(Data entries)
----------
(** Modelled from the spec: [Policy.fill_eval_dict] belongs to the base
    class; it adds the vector and visual observation bindings of the
    batch. *)
Definition fill_eval_dict (pol : SACPolicy) (fd : feed_dict) (bi : BrainInfo) : feed_dict :=
  let fd := fold_left (fun fd io => <[model_visual_in (fst io) := FArr (snd io)]> fd)
                      (imap pair (visual_observations bi)) fd in
  if use_vec_obs (base pol)
  then <[model_vector_in := FArr (vector_observations bi)]> fd
  else fd.

Section Operations.
Context `{Engine}.

Definition get_brain_info : M world BrainInfo :=
  fun w => (Ok (brain_info w), w).

(** [brain_info.memories = m]: an assignment to the caller's object. *)
Definition set_memories (m : ndarray) : M world unit :=
  fun w => (Ok tt, World _ (set_memories_field m (brain_info w)) (sess w)).

Definition with_sess {A} (c : M session A) : M world A :=
  fun w => let '(r, s') := c (sess w) in (r, World _ (brain_info w) s').

(** Lines 147-149 and 244-245: the lazy seed of an empty memory. *)
Definition seed_empty_memory (pol : SACPolicy) : M world unit :=
  bi <- get_brain_info ;;
  width <- lift (shape_at (memories bi) 1) ;;
  if (width =? 0)%nat
  then set_memories (make_empty_memory pol (length (agents bi)))
  else ret tt.

(** Lines 135-155: the feed dictionary of [evaluate]. *)
Definition evaluate_feed_dict (pol : SACPolicy) : M world feed_dict :=
  bi <- get_brain_info ;;
  n <- lift (np_len (vector_observations bi)) ;;
  let fd : feed_dict :=
    <[model_sequence_length := FInt 1]> (<[model_batch_size := FInt (Z.of_nat n)]> ∅) in
  fd <- (if use_recurrent (base pol) then
           fd <- (if negb (use_continuous_act (base pol)) then
                    prev <- lift (reshape (previous_vector_actions bi)
                                    [-1; Z.of_nat (length (act_size (model pol)))]) ;;
                    ret (<[model_prev_action := FArr prev]> fd)
                  else ret fd) ;;
           seed_empty_memory pol ;;;
           bi <- get_brain_info ;;
           ret (<[model_memory_in := FArr (memories bi)]> fd)
         else ret fd) ;;
  bi <- get_brain_info ;;
  ret (fill_eval_dict pol fd bi).

Definition evaluate (pol : SACPolicy) : M world (odict pyval) :=
  fd <- evaluate_feed_dict pol ;;
  with_sess (_execute_model fd (inference_dict pol)).

(** Lines 237-240 *)
Fixpoint gve_visual (pol : SACPolicy) (idx : Z) (i : nat) (obs : list ndarray)
    (fd : feed_dict) : result feed_dict :=
  match obs with
  | [] => Ok fd
  | o :: obs' =>
      row <~ np_getitem o idx ;;
      holder <~ list_getitem (visual_in (model pol)) i ;;
      gve_visual pol idx (S i) obs' (<[holder := FList [row]]> fd)
  end.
----------
## YOUR INSTRUCTIONS
From the entries above, copy each line that holds "else".

## OUTPUT OF THE EXERCISE
  else fd.
  else ret tt.
                  else ret fd) ;;
         else ret fd) ;;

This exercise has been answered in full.